=== DATASET RECORDS ===

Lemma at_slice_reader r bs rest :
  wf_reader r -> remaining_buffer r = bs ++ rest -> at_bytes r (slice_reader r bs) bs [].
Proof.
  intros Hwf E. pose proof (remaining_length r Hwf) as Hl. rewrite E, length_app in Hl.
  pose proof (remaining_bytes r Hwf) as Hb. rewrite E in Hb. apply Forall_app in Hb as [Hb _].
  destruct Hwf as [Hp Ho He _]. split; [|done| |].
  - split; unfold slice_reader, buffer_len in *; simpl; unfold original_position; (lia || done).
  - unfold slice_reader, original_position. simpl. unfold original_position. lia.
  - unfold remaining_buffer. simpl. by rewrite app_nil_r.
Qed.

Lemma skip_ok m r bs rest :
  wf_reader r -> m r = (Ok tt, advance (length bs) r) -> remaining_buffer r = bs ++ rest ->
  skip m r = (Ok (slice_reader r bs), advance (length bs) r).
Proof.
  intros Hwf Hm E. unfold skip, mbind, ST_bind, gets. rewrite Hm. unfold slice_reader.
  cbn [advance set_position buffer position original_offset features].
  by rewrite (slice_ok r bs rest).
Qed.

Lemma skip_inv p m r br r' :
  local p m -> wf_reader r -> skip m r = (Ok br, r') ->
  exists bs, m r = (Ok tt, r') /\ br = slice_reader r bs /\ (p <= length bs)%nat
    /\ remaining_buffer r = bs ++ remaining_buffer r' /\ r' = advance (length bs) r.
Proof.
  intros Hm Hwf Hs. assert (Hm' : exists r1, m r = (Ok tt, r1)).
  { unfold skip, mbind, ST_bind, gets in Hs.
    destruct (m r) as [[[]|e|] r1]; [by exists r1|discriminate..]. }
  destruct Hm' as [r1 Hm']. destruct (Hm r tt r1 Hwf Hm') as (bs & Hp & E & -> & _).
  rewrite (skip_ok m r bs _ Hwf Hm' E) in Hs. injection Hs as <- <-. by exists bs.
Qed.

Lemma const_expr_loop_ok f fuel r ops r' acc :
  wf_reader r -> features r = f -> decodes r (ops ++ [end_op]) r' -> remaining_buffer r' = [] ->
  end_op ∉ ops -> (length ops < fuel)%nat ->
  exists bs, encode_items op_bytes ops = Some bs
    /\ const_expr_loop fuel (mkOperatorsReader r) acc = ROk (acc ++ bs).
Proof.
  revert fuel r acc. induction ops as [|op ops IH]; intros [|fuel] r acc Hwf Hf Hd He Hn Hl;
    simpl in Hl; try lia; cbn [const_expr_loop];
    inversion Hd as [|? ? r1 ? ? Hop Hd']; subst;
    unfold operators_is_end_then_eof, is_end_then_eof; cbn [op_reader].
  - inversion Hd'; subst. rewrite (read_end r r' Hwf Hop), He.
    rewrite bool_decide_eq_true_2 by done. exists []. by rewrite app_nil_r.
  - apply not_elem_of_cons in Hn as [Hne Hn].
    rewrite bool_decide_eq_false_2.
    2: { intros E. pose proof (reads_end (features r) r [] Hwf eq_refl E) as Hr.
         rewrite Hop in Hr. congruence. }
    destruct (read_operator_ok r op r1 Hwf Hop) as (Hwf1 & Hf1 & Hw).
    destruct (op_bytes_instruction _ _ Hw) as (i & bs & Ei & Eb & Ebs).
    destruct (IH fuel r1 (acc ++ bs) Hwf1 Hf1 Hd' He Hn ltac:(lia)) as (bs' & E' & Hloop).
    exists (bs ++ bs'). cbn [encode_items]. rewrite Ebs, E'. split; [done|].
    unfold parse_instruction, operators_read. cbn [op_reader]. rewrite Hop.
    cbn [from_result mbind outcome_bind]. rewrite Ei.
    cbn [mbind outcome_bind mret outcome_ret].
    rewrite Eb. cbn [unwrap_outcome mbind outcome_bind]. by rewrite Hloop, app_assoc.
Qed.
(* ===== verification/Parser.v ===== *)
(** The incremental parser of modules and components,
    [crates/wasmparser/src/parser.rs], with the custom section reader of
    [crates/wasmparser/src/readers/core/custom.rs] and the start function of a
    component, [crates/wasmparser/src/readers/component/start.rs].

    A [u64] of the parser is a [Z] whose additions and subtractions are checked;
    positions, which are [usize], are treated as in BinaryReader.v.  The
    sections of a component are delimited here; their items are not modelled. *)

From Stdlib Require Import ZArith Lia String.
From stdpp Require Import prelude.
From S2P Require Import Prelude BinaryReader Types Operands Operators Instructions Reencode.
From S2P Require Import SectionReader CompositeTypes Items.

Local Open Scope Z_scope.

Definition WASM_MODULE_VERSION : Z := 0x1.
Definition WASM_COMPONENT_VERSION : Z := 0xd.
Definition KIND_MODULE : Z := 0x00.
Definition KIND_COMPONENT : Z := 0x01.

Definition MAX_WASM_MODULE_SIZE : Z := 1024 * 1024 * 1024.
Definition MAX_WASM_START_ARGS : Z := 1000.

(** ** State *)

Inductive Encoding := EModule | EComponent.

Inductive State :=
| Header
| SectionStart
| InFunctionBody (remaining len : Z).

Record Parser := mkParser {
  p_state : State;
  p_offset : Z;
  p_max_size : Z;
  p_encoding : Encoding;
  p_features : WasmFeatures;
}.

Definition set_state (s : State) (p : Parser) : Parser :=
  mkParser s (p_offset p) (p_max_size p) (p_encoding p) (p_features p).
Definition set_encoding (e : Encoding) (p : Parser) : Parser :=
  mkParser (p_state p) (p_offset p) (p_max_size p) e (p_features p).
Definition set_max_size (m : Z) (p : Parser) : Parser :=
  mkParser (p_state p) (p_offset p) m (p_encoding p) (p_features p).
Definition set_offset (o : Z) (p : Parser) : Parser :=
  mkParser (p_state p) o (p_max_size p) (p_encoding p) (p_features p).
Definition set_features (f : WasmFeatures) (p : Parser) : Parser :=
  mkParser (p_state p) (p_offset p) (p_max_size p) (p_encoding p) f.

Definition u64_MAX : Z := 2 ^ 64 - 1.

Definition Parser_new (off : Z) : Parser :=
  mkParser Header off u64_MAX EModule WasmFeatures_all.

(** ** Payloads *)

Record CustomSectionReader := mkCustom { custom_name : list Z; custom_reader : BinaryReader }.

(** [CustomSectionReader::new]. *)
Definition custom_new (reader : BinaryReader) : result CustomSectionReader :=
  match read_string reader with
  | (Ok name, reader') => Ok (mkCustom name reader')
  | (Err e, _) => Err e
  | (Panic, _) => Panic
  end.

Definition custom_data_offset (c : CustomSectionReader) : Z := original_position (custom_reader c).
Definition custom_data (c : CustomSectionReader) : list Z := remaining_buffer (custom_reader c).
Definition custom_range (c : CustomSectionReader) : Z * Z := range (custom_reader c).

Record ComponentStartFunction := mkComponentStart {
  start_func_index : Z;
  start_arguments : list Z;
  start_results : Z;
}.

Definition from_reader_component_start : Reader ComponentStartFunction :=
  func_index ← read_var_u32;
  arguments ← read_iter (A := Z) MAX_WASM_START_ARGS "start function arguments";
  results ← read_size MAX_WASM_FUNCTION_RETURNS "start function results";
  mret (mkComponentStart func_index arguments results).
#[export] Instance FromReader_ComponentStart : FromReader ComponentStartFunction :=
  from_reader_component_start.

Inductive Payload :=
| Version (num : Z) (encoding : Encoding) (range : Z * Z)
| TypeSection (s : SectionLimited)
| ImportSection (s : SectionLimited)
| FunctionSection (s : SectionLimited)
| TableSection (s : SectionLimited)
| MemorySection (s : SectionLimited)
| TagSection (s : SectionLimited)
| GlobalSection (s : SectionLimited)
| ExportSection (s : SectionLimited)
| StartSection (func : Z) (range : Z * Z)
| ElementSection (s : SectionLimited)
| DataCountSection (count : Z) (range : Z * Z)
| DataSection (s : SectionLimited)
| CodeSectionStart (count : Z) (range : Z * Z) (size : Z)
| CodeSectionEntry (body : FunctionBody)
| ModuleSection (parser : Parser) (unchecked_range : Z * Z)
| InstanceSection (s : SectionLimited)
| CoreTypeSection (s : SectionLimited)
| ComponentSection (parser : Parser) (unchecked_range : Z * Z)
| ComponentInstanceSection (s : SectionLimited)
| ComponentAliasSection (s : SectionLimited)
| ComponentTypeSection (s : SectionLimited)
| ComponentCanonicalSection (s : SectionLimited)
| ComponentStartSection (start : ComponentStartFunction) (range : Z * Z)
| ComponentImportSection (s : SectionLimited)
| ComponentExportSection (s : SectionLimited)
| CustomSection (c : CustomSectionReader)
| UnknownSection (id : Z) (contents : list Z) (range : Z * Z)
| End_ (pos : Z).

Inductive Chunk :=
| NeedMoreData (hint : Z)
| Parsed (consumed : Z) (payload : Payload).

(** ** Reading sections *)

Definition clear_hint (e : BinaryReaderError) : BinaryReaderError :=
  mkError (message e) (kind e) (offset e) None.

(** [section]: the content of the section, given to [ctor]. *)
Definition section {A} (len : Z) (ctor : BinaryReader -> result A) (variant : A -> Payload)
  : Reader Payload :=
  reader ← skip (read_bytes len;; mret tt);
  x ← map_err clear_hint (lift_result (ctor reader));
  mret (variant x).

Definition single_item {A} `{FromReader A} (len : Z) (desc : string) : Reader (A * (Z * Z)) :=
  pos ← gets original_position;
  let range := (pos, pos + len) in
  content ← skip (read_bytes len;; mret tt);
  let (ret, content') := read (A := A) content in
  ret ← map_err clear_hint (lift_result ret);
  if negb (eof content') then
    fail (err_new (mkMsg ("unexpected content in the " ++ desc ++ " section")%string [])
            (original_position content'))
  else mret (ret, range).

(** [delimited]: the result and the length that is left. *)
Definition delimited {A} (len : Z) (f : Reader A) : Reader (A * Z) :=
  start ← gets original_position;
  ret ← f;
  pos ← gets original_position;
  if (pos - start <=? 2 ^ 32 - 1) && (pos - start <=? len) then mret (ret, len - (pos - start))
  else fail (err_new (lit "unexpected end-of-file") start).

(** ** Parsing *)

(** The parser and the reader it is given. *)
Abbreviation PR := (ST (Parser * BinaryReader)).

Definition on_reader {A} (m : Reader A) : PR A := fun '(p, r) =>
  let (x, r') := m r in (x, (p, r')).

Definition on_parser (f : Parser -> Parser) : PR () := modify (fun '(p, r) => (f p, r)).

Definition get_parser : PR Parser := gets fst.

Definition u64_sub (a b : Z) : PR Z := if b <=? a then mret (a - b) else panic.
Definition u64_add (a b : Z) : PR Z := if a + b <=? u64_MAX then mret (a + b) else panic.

===

ASSIGNED TASK:
All lines from the one with "(** ** Reading sections *)" through the end of the material above are to be printed exactly, and only those.

SOLUTION TO THIS PROBLEM:
(** ** Reading sections *)

Definition clear_hint (e : BinaryReaderError) : BinaryReaderError :=
  mkError (message e) (kind e) (offset e) None.

(** [section]: the content of the section, given to [ctor]. *)
Definition section {A} (len : Z) (ctor : BinaryReader -> result A) (variant : A -> Payload)
  : Reader Payload :=
  reader ← skip (read_bytes len;; mret tt);
  x ← map_err clear_hint (lift_result (ctor reader));
  mret (variant x).

Definition single_item {A} `{FromReader A} (len : Z) (desc : string) : Reader (A * (Z * Z)) :=
  pos ← gets original_position;
  let range := (pos, pos + len) in
  content ← skip (read_bytes len;; mret tt);
  let (ret, content') := read (A := A) content in
  ret ← map_err clear_hint (lift_result ret);
  if negb (eof content') then
    fail (err_new (mkMsg ("unexpected content in the " ++ desc ++ " section")%string [])
            (original_position content'))
  else mret (ret, range).

(** [delimited]: the result and the length that is left. *)
Definition delimited {A} (len : Z) (f : Reader A) : Reader (A * Z) :=
  start ← gets original_position;
  ret ← f;
  pos ← gets original_position;
  if (pos - start <=? 2 ^ 32 - 1) && (pos - start <=? len) then mret (ret, len - (pos - start))
  else fail (err_new (lit "unexpected end-of-file") start).

(** ** Parsing *)

(** The parser and the reader it is given. *)
Abbreviation PR := (ST (Parser * BinaryReader)).

Definition on_reader {A} (m : Reader A) : PR A := fun '(p, r) =>
  let (x, r') := m r in (x, (p, r')).

Definition on_parser (f : Parser -> Parser) : PR () := modify (fun '(p, r) => (f p, r)).

Definition get_parser : PR Parser := gets fst.

Definition u64_sub (a b : Z) : PR Z := if b <=? a then mret (a - b) else panic.
Definition u64_add (a b : Z) : PR Z := if a + b <=? u64_MAX then mret (a + b) else panic.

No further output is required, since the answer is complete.